Meski kewenangan Bawaslu ditingkatkan dengan bisa menjatuhkan sanksi
administratif berupa diskualifikasi pasangan calon kepala daerah, namun di sisi
lain politik uang dilegalkan."Artinya Bawaslu mendapat kewenangan kosong
karena yang akan diberi sanksi sudah dilegalkan," ujar Toto di Kantor Para
Syndicate, Jumat (3/6/2016).
Adapun
dalam Pasal 73 disebutkan bahwa calon dan atau tim kampanye dilarang
menjanjikan dan atau memberikan uang atau materi lain untuk memengaruhi
penyelenggara pemilihan dan atau pemilih.
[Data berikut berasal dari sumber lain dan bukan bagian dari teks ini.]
(** Appending nothing changes nothing. *)
Lemma append_nil (C : Z) (this : RingBuffer.t) :
  0 < C → RingBuffer.inv C this → RingBuffer.append this [] = Normal this.
Proof.
  intros HC [[HL HB] [Hs Hl]].
  unfold RingBuffer.append, RingBuffer.append_log. rewrite HL.
  change (Buffer.length []) with 0.
  destruct (C <=? 0) eqn:E; [lia|].
  destruct (C - RingBuffer.len this <? 0) eqn:E2; [lia|].
  rewrite rem_nonneg by lia.
  pose proof (mod_facts (RingBuffer.start this + (RingBuffer.len this + 0) - 0)
                C HC) as (Hwp & _).
  set (wp := (RingBuffer.start this + (RingBuffer.len this + 0) - 0) mod C) in *.
  rewrite Z.min_l by lia.
  unfold Buffer.copy. change (Buffer.length []) with 0.
  destruct (wp <? 0) eqn:E3; [lia|]. simpl.
  rewrite orb_true_r. simpl.
  destruct this as [bf lm st ln]. simpl in *. subst lm.
  do 2 f_equal. lia.
Qed.

Lemma lastn_min {A} (n : nat) (l : list A) :
  lastn (n `min` length l) l = lastn n l.
Proof. unfold lastn. f_equal. lia. Qed.

(** A state of the buffer reached by appends from a fresh one satisfies the
    invariant. *)
Lemma appends_inv junk (C : Z) (chunks : list Buffer.t) (this : RingBuffer.t) :
  0 < C →
  RingBuffer.appends (RingBuffer.constructor junk C) chunks = Normal this →
  RingBuffer.inv C this.
Proof.
  intros HC E.
  destruct (appends_contents C chunks HC _ (constructor_inv junk C HC))
    as (this' & E' & I & _).
  congruence.
Qed.

(** ** The history buffer: the claims *)

(** C1.  For every capacity [C >= 1] and every sequence of chunks appended to
    a fresh buffer of that capacity, all the appends return and [toString]
    then decodes the last [min (total bytes appended) C] bytes of the
    concatenation of the chunks, in the order of the appends.  In particular
    one more append, of a chunk of at least [C] bytes, leaves exactly the
    last [C] bytes of that chunk: nothing older survives. *)
Theorem ring_contents_last_bytes (enc : list byte → string) (junk : Z → byte)
    (C : Z) (chunks : list Buffer.t) :
  enc [] = EmptyString → 1 ≤ C →
  ∃ this,
    RingBuffer.appends (RingBuffer.constructor junk C) chunks = Normal this
    ∧ RingBuffer.toString enc this
      = enc (lastn (Z.to_nat (Z.min (Buffer.length (mjoin chunks)) C))
                   (mjoin chunks))
    ∧ ∀ b, C ≤ Buffer.length b →
        ∃ this', RingBuffer.append this b = Normal this'
          ∧ RingBuffer.toString enc this' = enc (lastn (Z.to_nat C) b).
Proof.
  intros Henc HC. assert (0 < C) as HC' by lia.
  destruct (appends_contents C chunks HC' _ (constructor_inv junk C HC'))
    as (this & E & I & Hc).
  exists this. split; [done|]. split.
  - rewrite (toString_contents enc C) by done. rewrite Hc.
    rewrite constructor_contents. simpl. f_equal.
    rewrite <- (lastn_min (Z.to_nat C)). f_equal.
    unfold Buffer.length. lia.
  - intros b Hb.
    destruct (append_contents C this b HC' I) as (this' & E' & I' & Hc').
    exists this'. split; [done|].
    rewrite (toString_contents enc C) by done. rewrite Hc'.
    f_equal. apply lastn_app_ge. unfold Buffer.length in Hb. lia.
Qed.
Pada bagian penjelasan, yang tidak
termasuk memberikan uang atau materi lain itu meliputi pemberian biaya
kampanye, biaya transportasi peserta kampanye, biaya pengadaan bahan kampanye
pada pertemuan terbatas dan atau pertemuan tatap muka dan dialog, dan hadiah
lain berdasarkan nilai kewajaran dan kemahalan suatu daerah yang ditetapkan
dengan peraturan KPU (Sumber:
http://nasional.kompas.com/read/2016/06/06/05172691/kpu.pertimbangkan.ajukan.judicial.review.uu.pilkada.ke.mk)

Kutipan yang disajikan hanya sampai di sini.